Berdasarkan pengalaman, usaha produksi buah-buahan oleh petani yang
bukan berupa orchard sukar diandalkan untuk menghasilkan buah dengan mutu
tinggi yang memenuhi kriteria standar mutu buah internasional. Kondisi ini yang
menjadi penyebab produk buah dalam negeri sulit memasuki pasar internasional
dan kalah bersaing dengan buah impor di super market. Petani buah belum
menyadari bahwa aspek kualitas buah lebih penting dibandingkan kuantitas. Bagi
sebagian besar petani, buah diposisikan sebagai tanaman penyerta dalam
usahatani, belum diposisikan sebagai tanaman usaha utama. Tanaman buah
semusim seperti melon, semangka, dan pepaya telah diposisikan sebagai
tanaman tunai utama (cash-crop) tetapi skala usaha petani pada umumnya masih
sempit.
Persaingan buah-buahan nasional tidak terbatas pada batas negara
ASEAN/AFTA, tetapi juga di pasar internasional. Sebagai contoh, produksi jeruk
nasional berhadapan dengan jeruk dari USA, RCC, Australia, Argentina, Afrika
Selatan, dan Pakistan. Demikian juga mangga, Indonesia bersaing dengan
Thailand, Filipina, India, Meksiko, Brazil, dan Australia. Pamelo (jeruk besar)
nasional bersaing dengan Thailand, China, dan Filippina. Era pasar global telah
menyatukan pasar buah ke dalam arena persaingan bebas. Perdagangan buah
tropis di tingkat dunia terus mengalami peningkatan (Morey, 2007). Pada tahun
2004, buah tropika utama yang diimpor di tingkat dunia adalah pisang (12,4 juta
ton), nenas (1,6 juta ton), mangga (732 ribu ton), dan pepaya (208 ribu ton).
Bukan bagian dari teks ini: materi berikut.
(** ** The entries, one by one *)

(** C3: an entry of one of the four assembled classes whose tag is a name
    that does not begin with ["."] and whose object path is present gets
    exactly one edge, appended to the edges written so far: rule ["as"],
    inputs the entry's source paths, output its object path. *)
Theorem assemble_entry_one_edge (e : LinkerEntry) (op : Path) (w : World)
    (wr : Writer) :
  assemble_eligible (class (segment e)) = true →
  nonempty_tag e →
  begins_with_marker (type (segment e)) = false →
  object_path e = Some op →
  ninja w = Some wr →
  ∃ w1 wr1,
    entry_body e w = (w1, Ok tt)
    ∧ ninja w1 = Some wr1
    ∧ rules wr1 = rules wr
    ∧ builds wr1 =
      builds wr ++
      [ {| outputs := [str op]; rule := "as";
           inputs := map str (src_paths e); implicit := [];
           variables := [("override", EmptyString)]; implicit_outputs := [] |} ].
Proof.
  intros Hc Hne Hm Hop Hwr.
  destruct (begins_with_marker_false_cons _ Hne Hm) as (c & t & Ht & Hdot).
  rewrite entry_body_eq, Ht, Hdot, Hop.
  destruct (class (segment e)); try discriminate Hc;
    (eexists _, _; split; [reflexivity|]; cbn; rewrite Hwr; cbn;
     split; [reflexivity|]; split; reflexivity).
Qed.

Lemma assemble_entry_one_edge_witness :
  ∃ w1 wr1,
    entry_body databin_entry open_world = (w1, Ok tt)
    ∧ ninja w1 = Some wr1
    ∧ rules wr1 = []
    ∧ builds wr1 =
      [] ++
      [ {| outputs := ["build/assets/font.bin"]; rule := "as";
           inputs := ["assets/font.bin"]; implicit := [];
           variables := [("override", EmptyString)]; implicit_outputs := [] |} ].
Proof.
  apply (assemble_entry_one_edge databin_entry "build/assets/font.bin"
           open_world
           {| output := "/repo/build.ninja"; rules := []; builds := [] |});
    [reflexivity | discriminate | reflexivity | reflexivity | reflexivity].
Defined.
(** C6: on a store that answers, when the lookup by email yields the user of
    index [i] and [create_session] returns the token [s], and no other user's
    record carries [s] already (identifiers are unique), then
    [get_user_from_session_id s] returns that user: the same key, the same
    record but for the session id, which is [s].  On an email no user has,
    [create_session] returns [None] and the table is unchanged. *)
Theorem session_round_trip (e : string) (w : World) :
  healthy ->
  (forall i u s w1,
     list_find (matches (ByEmail e)) (users w) = Some (i, u) ->
     create_session e w = (Return (Some s), w1) ->
     (forall j v, users w !! j = Some v -> session_id v = Some s -> j = i) ->
     fst (get_user_from_session_id (Some s) w1) =
       Return (Some (mkUser (S i)
         (mkFields (email u) (hashed_password u) (Some s) (reset_token u)))) /\
     users w1 !! i =
       Some (mkFields (email u) (hashed_password u) (Some s) (reset_token u))) /\
  ((forall i u, users w !! i = Some u -> email u <> e) ->
   exists w1, create_session e w = (Return None, w1) /\ users w1 = users w).
Proof.
  intros Hh. split.
  - intros i u s w1 Hf Hc Hfresh.
    rewrite (create_session_found _ _ _ _ Hh Hf) in Hc. simpl in Hc.
    injection Hc as Hs <-. 
    assert (Hne : s <> "") by (rewrite <- Hs; apply uuid_str_nonempty).
    rewrite Hs.
    pose proof Hf as (Hl & _)%list_find_Some.
    pose proof (lookup_lt_Some _ _ _ Hl) as Hlt.
    split; [|by apply list_lookup_insert_eq].
    erewrite get_user_found; [reflexivity|exact Hh|exact Hne|]. simpl.
    apply list_find_insert_only; [exact Hlt|reflexivity|exact Hfresh].
  - intros Hno. pose proof (list_find_no_email _ _ Hno) as Hf.
    rewrite (create_session_lookup_raises _ _ _ _
               (find_user_by_missing _ _ Hh Hf)).
    eauto.
Qed.

(** C7: on a store that answers, [destroy_session] on the key of a user who
    holds the session token [tok] sets that user's [session_id] to [None] and
    nothing else: the email, the hash and the reset token of that user and
    every other record are as before.  When [tok] was that user's alone,
    [get_user_from_session_id tok] then returns [None]. *)
Theorem destroy_session_frame (w : World) (i : nat) (u : Fields) (tok : string) :
  healthy ->
  users w !! i = Some u ->
  session_id u = Some tok ->
  exists w1,
    destroy_session (Some (S i)) w = (Return tt, w1) /\
    users w1 !! i =
      Some (mkFields (email u) (hashed_password u) None (reset_token u)) /\
    (forall j, j <> i -> users w1 !! j = users w !! j) /\
    length (users w1) = length (users w) /\
    drawn w1 = drawn w /\
    ((forall j v, users w !! j = Some v -> session_id v = Some tok -> j = i) ->
     fst (get_user_from_session_id (Some tok) w1) = Return None).
Proof.
  intros Hh Hl Hs. rewrite (destroy_session_found _ _ _ Hh Hl). simpl.
  pose proof (lookup_lt_Some _ _ _ Hl) as Hlt.
  eexists. split_and!; [reflexivity| | | |reflexivity|]; simpl.
  - by apply list_lookup_insert_eq.
  - intros j Hj. by apply list_lookup_insert_ne.
  - apply length_insert.
  - intros Huniq. rewrite get_user_missing; [reflexivity|]. simpl.
    apply list_find_insert_gone; [|exact Huniq]. simpl. discriminate.
Qed.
Negara terbesar yang mengimpor buah tropis dalam bentuk segar adalah
Amerika Serikat, diikuti oleh negara-negara Eropa. Volume ekspor mangga,
manggis, dan jambu biji di pasar dunia mencapai 1,18 juta ton dalam tahun 2005.
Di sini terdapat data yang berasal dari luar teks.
(** One more highlight: the grouping of the longer list. *)
Lemma books_append_grouped (l : list Highlight) :
  books_append (grouped l) (key h) h = grouped (l ++ [h]).
Proof.
  unfold grouped.
  rewrite books_append_map by apply first_seen_NoDup.
  rewrite (map_app key). change (map key [h]) with [key h].
  rewrite first_seen_snoc.
  destruct (in_dec key_eq_dec (key h) (first_seen (map key l))) as [Hin|Hnin];
    destruct (in_dec key_eq_dec (key h) (map key l)) as [Hin'|Hnin'].
  - apply map_ext. intros k. now rewrite filter_same_key_snoc.
  - contradict Hnin'. now apply first_seen_In.
  - exfalso; apply Hnin; now apply first_seen_In.
  - rewrite map_app. f_equal.
    + apply map_ext_in. intros k Hk. rewrite filter_same_key_snoc.
      destruct (key_eq_dec (key h) k) as [<-|_]; [contradiction|reflexivity].
    + cbn [map]. rewrite filter_same_key_snoc.
      destruct (key_eq_dec (key h) (key h)); [|contradiction].
      now rewrite filter_same_key_fresh.
Qed.

End AggregationFacts.

Section LoopFacts.

Lemma Highlight_init_returns (raw : str) :
  exists h, Highlight_init raw = Some h.
Proof.
  unfold Highlight_init.
  destruct (parse_returns raw) as ([[[[f1 f2] f3] f4] f5] & ->). eauto.
Qed.

Lemma fold_grouped (hs l : list Highlight) :
  fold_left (fun books h => books_append books (key h) h) hs (grouped l)
  = grouped (l ++ hs).
Proof.
  revert l; induction hs as [|h hs IH]; intros l; simpl.
  - now rewrite app_nil_r.
  - rewrite books_append_grouped, IH, <- app_assoc. reflexivity.
Qed.

(** The loop never raises and appends the valid records in order. *)
Lemma add_all_fold (highlights : list str) (books : Books) :
  add_all books highlights =
  Some (fold_left (fun books h => books_append books (key h) h)
          (filter valid (records_of highlights)) books).
Proof.
  revert books; induction highlights as [|raw rest IH]; intros books;
    [reflexivity|].
  simpl add_all. unfold add_raw. simpl records_of.
  destruct (Highlight_init_returns raw) as (h & ->).
  simpl app. simpl filter. fold (valid h).
  destruct (valid h); simpl; apply IH.
Qed.

Lemma parse_highlights_grouped (data : str) :
  parse_highlights data = Some (grouped (valid_records data)).
Proof.
  unfold parse_highlights. fold (chunks data). rewrite add_all_fold.
  f_equal. apply (fold_grouped _ []).
Qed.

End LoopFacts.

(** ** Properties of [parse_single_highlight] *)

Ltac not_in :=
  let H := fresh in
  intros H; cbn in H; repeat (destruct H as [H|H]; [discriminate H|]); exact H.

Lemma nonempty_lines_of_lines (ls : list str) :
  Forall (fun l => ~ In NL l) ls -> nonempty_lines (of_lines ls) = filter truthy ls.
Proof.
  intros H. unfold nonempty_lines, of_lines.
  destruct ls as [|l ls]; [reflexivity|].
  now rewrite str_split_join_char.
Qed.

(** C1 (as the code has it): the sample chunk parses to the title
    "Sample Book " with the space before the parenthesis kept, the author
    "Jane Doe", the passage, the location "Page 12" and the timestamp
    "Monday, May 1, 2023 10:00:00 AM", and the record passes the validity
    test of the aggregation. *)
Theorem parse_sample_chunk :
  parse_single_highlight sample_chunk
  = Some (lit "Sample Book ", lit "Jane Doe", lit "This is the highlighted text.",
          lit "Page 12", lit "Monday, May 1, 2023 10:00:00 AM")
  /\ option_map valid (Highlight_init sample_chunk) = Some true.
Proof. split; vm_compute; reflexivity. Qed.

(** C1 as stated fails: the record is not the one with title "Sample Book"
    and location "P12". *)
Lemma parse_sample_chunk_not_as_claimed :
  parse_single_highlight sample_chunk
  <> Some (lit "Sample Book", lit "Jane Doe", lit "This is the highlighted text.",
           lit "P12", lit "Monday, May 1, 2023 10:00:00 AM").
Proof. vm_compute. discriminate. Qed.

(** C2 (as the code has it): when the header reads [pre (g) post] with no
    opening parenthesis in [pre] and no closing one in [g], that is when
    [(g)] is the FIRST group of the header, the author is [g] and the title
    is [pre], whatever follows, further groups included. *)
Theorem parse_takes_first_group (pre g post l1 l2 : str) :
  ~ In "("%char pre -> ~ In ")"%char g ->
  Forall (fun l => ~ In NL l) [pre; g; post; l1; l2] ->
  l1 <> [] -> l2 <> [] ->
  exists location timestamp,
    parse_single_highlight
      (of_lines [pre ++ "("%char :: g ++ ")"%char :: post; l1; l2])
    = Some (pre, g, l2, location, timestamp).
Proof.
  intros Hpre Hg Hnl H1 H2.
  repeat match goal with H : Forall _ (_ :: _) |- _ => inversion_clear H end.
  set (header := pre ++ "("%char :: g ++ ")"%char :: post).
  assert (E : nonempty_lines (of_lines [header; l1; l2]) = [header; l1; l2]).
  { rewrite nonempty_lines_of_lines.
    - unfold header. destruct pre, l1, l2; try contradiction; reflexivity.
    - repeat constructor; try assumption.
      unfold header. intros Hin.
      apply in_app_or in Hin as [Hin|[Hin|Hin]]; [contradiction|discriminate|].
      apply in_app_or in Hin as [Hin|[Hin|Hin]];
        [contradiction|discriminate|contradiction]. }
  rewrite (parse_three _ E). unfold header.
  rewrite re_search_leftmost by assumption. cbn [start group1].
  rewrite firstn_app, firstn_all, Nat.sub_diag, app_nil_r. cbn zeta.
  eauto.
Qed.

Lemma parse_takes_first_group_witness :
  exists location timestamp,
    parse_single_highlight two_groups_chunk
    = Some (lit "My Book ", lit "Vol 1", lit "text", location, timestamp).
Proof.
  apply (@parse_takes_first_group
           (lit "My Book ") (lit "Vol 1") (lit " (Jane Doe)")
           (lit "- Your Highlight on page 3 | Added on Monday, May 1, 2023 10:00:00 AM")
           (lit "text")).
  - not_in.
  - not_in.
  - repeat constructor; not_in.
  - discriminate.
  - discriminate.
Defined.

(** C2 as stated fails: with two groups in the header the author is the
    first group, "Vol 1", and the title stops before it; the last group,
    "Jane Doe", is not the author. *)
Lemma parse_two_groups_not_last :
  parse_single_highlight two_groups_chunk
  = Some (lit "My Book ", lit "Vol 1", lit "text", lit "Page 3",
          lit "Monday, May 1, 2023 10:00:00 AM")
  /\ parse_single_highlight two_groups_chunk
     <> Some (lit "My Book (Vol 1) ", lit "Jane Doe", lit "text", lit "Page 3",
              lit "Monday, May 1, 2023 10:00:00 AM").
Proof. split; vm_compute; [reflexivity|discriminate]. Qed.

(** C3 (as the code has it): [parse_single_highlight] never raises; a number
    of non-empty lines other than 3, or a header without a parenthesized
    group, gives the all-empty tuple; a first segment without "page" does
    not: the location is then "P" followed by that segment less its last
    character. *)
Theorem parse_never_raises (raw : str) :
  (exists fields, parse_single_highlight raw = Some fields)
  /\ (length (nonempty_lines raw) <> 3 ->
      parse_single_highlight raw = Some no_fields)
  /\ (forall l0 l1 l2,
        nonempty_lines raw = [l0; l1; l2] -> ~ has_group l0 ->
        parse_single_highlight raw = Some no_fields)
  /\ (forall l0 l1 l2,
        nonempty_lines raw = [l0; l1; l2] -> has_group l0 ->
        str_find (lit "page") (strip (hd [] (segments l1))) = (-1)%Z ->
        exists t a d,
          parse_single_highlight raw
          = Some (t, a, l2, lit "P" ++ removelast (hd [] (segments l1)), d)).
Proof.
  split; [apply parse_returns|].
  split; [apply parse_not_three|].
  split; intros l0 l1 l2 E Hg.
  - rewrite (parse_three _ E).
    assert (Hn : ~ In NL l0).
    { pose proof (nonempty_lines_no_NL raw) as H. rewrite E in H.
      now inversion H. }
    apply (@re_search_none_iff l0 Hn) in Hg. now rewrite Hg.
  - intros Hp. rewrite (parse_three _ E).
    assert (Hn : ~ In NL l0).
    { pose proof (nonempty_lines_no_NL raw) as H. rewrite E in H.
      now inversion H. }
    destruct (re_search l0) as [m|] eqn:Em.
    + cbn zeta. rewrite Hp. change (-1 + 1)%Z with 0%Z.
      rewrite py_slice_but_last. eauto.
    + apply (@re_search_none_iff l0 Hn) in Em. contradiction.
Qed.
Indonesia berkontribusi sebesar 1.760 ton atau 0,15% dari total ekspor dunia,
sedangkan impor Indonesia hanya 540 ton atau 0,06 % (FAO, 2007).
Produksi buah-buahan nasional sebenarnya mengalami peningkatan. Pada
tahun 2008 produksi buah Indonesia mencapai 17,12 juta ton atau naik 4,18%
dibandingkan dengan produksi tahun sebelumnya (Ditjen Hortikultura, 2009).
Konsumsi buah masyarakat Indonesia lebih rendah dibandingkan dengan
masyarakat Eropa dan Amerika Serikat yang mencapai 90-100 kg/kapita/tahun.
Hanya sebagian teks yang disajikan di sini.